A hora da indústria
A indústria portuguesa foi bastante afetada pela pandemia, sobretudo devido à quebra da procura externa. O volume de negócios baixou 10,9% em 2020, uma redução bastante mais acentuada do que a do ano anterior (-1%). Todavia, o indicador de confiança da indústria chegou a +1,7 pontos em maio último, o que indica que os empresários e gestores do sector fazem uma avaliação positiva da evolução da atividade industrial. Acresce que a produção industrial portuguesa registou, em julho de 2021, uma variação mensal de +3,5%. Tratou-se da 3.ª variação mais alta da UE face ao mês anterior, embora Portugal tenha sido o único Estado-membro a registar uma queda homóloga (-0,1%). Ainda assim, a indústria nacional parece estar a recuperar sustentadamente e há sectores cujas exportações podem, não só superar os resultados anteriores à crise sanitária, como atingir recordes históricos. Falo, por exemplo, dos setores da metalurgia e do têxtil, que se aproximam de um novo máximo de vendas ao exterior. Aliás, entre janeiro e junho de 2021, as exportações portuguesas registaram um crescimento de 9,5%. Mais: no 1.º semestre de 2021, as vendas ao exterior (39,7 mil milhões de euros) representaram 38,2% do PIB, uma subida de 1,5% face ao ano completo de 2020. Parece-me, pois, que a recuperação económica do país no pós-pandemia passa em boa medida pela competitividade dos sectores transacionáveis, em particular da indústria transformadora.

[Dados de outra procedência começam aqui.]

(* ===== verification/ByteMem.v ===== *)
(** * Byte memory

    A memory is a function from addresses to bytes; [load_bytes] and [store_bytes]
    move little-endian numbers, as the machine semantics of the back end do. *)

From S2P Require Import Prelude.

Local Open Scope Z_scope.

Definition mem : Type := Z -> Z.

Fixpoint load_bytes (n : nat) (m : mem) (a : Z) : Z :=
  match n with
  | O => 0
  | S n => wrap 8 (m a) + 256 * load_bytes n m (a + 1)
  end.

Definition store_bytes (n : nat) (m : mem) (a x : Z) : mem :=
  fun k => if (a <=? k) && (k <? a + Z.of_nat n) then wrap 8 (Z.shiftr x (8 * (k - a))) else m k.

Lemma load_ext n m m' a : (forall k, a <= k < a + Z.of_nat n -> m k = m' k) -> load_bytes n m a = load_bytes n m' a.
Proof.
  revert a. induction n as [|n IH]; intros a H; [done |]. cbn [load_bytes].
  rewrite (H a) by lia. f_equal. f_equal. apply IH. intros k Hk. apply H. lia.
Qed.

(** The bytes of a number, put together again. *)
Lemma wrap_byte_split n y : 0 <= n -> wrap 8 y + 256 * wrap (8 * n) (Z.shiftr y 8) = wrap (8 * (n + 1)) y.
Proof.
  intros Hn. rewrite Z.shiftr_div_pow2 by lia. unfold wrap.
  replace (2 ^ (8 * (n + 1))) with (2 ^ 8 * 2 ^ (8 * n)) by (rewrite <- Z.pow_add_r by lia; f_equal; lia).
  rewrite Z.rem_mul_r by (apply Z.pow_nonzero || apply Z.pow_pos_nonneg; lia). done.
Qed.

Lemma load_inside n N m a x j : 0 <= j -> j + Z.of_nat n <= Z.of_nat N ->
  load_bytes n (store_bytes N m a x) (a + j) = wrap (8 * Z.of_nat n) (Z.shiftr x (8 * j)).
Proof.
  revert j. induction n as [|n IH]; intros j Hj Hn.
  { cbn. unfold wrap. cbn. by rewrite Z.mod_1_r. }
  cbn [load_bytes]. replace (a + j + 1) with (a + (j + 1)) by lia. rewrite IH by lia.
  unfold store_bytes at 1. rewrite (proj2 (Z.leb_le a (a + j))) by lia.
  rewrite (proj2 (Z.ltb_lt (a + j) (a + Z.of_nat N))) by lia. cbn [andb].
  replace (8 * (a + j - a)) with (8 * j) by lia.
  replace (8 * (j + 1)) with (8 * j + 8) by lia. rewrite <- Z.shiftr_shiftr by lia.
  rewrite (wrap_wrap 8) by lia. rewrite wrap_byte_split by lia. f_equal. lia.
Qed.

Lemma load_store_same n m a x : load_bytes n (store_bytes n m a x) a = wrap (8 * Z.of_nat n) x.
Proof.
  pose proof (load_inside n n m a x 0 (Z.le_refl 0) (Z.le_refl _)) as H. rewrite Z.add_0_r in H. rewrite H.
  by rewrite Z.mul_0_r, Z.shiftr_0_r.
Qed.

Lemma load_store_other n N m a b x : b + Z.of_nat n <= a \/ a + Z.of_nat N <= b ->
  load_bytes n (store_bytes N m a x) b = load_bytes n m b.
Proof.
  intros H. apply load_ext. intros k Hk. unfold store_bytes. zcases; done || lia.
Qed.

Lemma load_bound n m a : 0 <= load_bytes n m a < 2 ^ (8 * Z.of_nat n).
Proof.
  revert a. induction n as [|n IH]; intros a; [cbn; lia |]. cbn [load_bytes].
  pose proof (wrap_bound 8 (m a) ltac:(lia)). specialize (IH (a + 1)).
  replace (2 ^ (8 * Z.of_nat (S n))) with (256 * 2 ^ (8 * Z.of_nat n)); [lia |].
  replace (8 * Z.of_nat (S n)) with (8 + 8 * Z.of_nat n) by lia. rewrite Z.pow_add_r by lia. done.
Qed.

Temos assistido, contudo, a um processo de desindustrialização das economias europeias, a que Portugal não escapou. À semelhança do que acontece nos restantes países da UE, a indústria portuguesa tem um peso no PIB inferior a 20%, quando nas décadas de 1970 e 1980 andava perto dos 30%. A partir dos anos 90 do século XX, acentuou-se a terciarização da economia nacional e houve uma contínua redução do contributo da indústria para o PIB, que estabilizou um pouco acima dos 10%.
Tudo isto para dizer que Portugal e a UE devem apostar na indústria transformadora como catalisador da retoma económica pós-pandemia. De resto, a crise sanitária expôs a forte dependência das economias europeias em relação às cadeias de abastecimento globais, muito centradas na Ásia. A necessidade da Europa se reindustrializar tornou-se assim ainda mais evidente, considerando as vantagens da diversificação dos centros de produção mundiais e da consequente reconfiguração das cadeias de abastecimento.
Bem sei que, apesar das expetativas de retoma mundial, a conjuntura não favorece o crescimento da indústria. O crescente custo das matérias-primas, da energia e dos fretes marítimos está a penalizar a atividade industrial na Europa e em Portugal, onde há setores com dificuldades para responder ao aumento das encomendas e que estão a abdicar das suas margens de lucro para segurarem a carteira de clientes. Não obstante todos estes obstáculos, é fundamental que não esmoreça na Europa e em Portugal a agenda da reindustrialização, consagrada quer no plano europeu NextGenerationEU, quer no PRR português. Uma Europa economicamente forte depende muito do reforço da sua produção industrial, da inovação incorporada nos seus produtos e da valorização das suas marcas.
A reindustrialização não se faz da noite para o dia, mas é preciso começar a criar as bases para que isso aconteça. Neste sentido, parece-me importante aumentar as competências tecnológicas na UE, investir na produção de matérias-primas e componentes intermédios (como os microprocessadores), melhorar a capacidade logística europeia e limitar as importações de países que não observam os padrões ambientais e sociais da Europa. No caso concreto de Portugal, é fundamental que os milhões da “bazuca” sirvam de facto para uma profunda transformação económica e social do país. Neste pressuposto, há que investir fortemente na indústria transformadora, de forma a consolidar os ganhos de competitividade internacional, intensidade tecnológica, capacidade de inovação e valor acrescentado alcançados nas últimas décadas.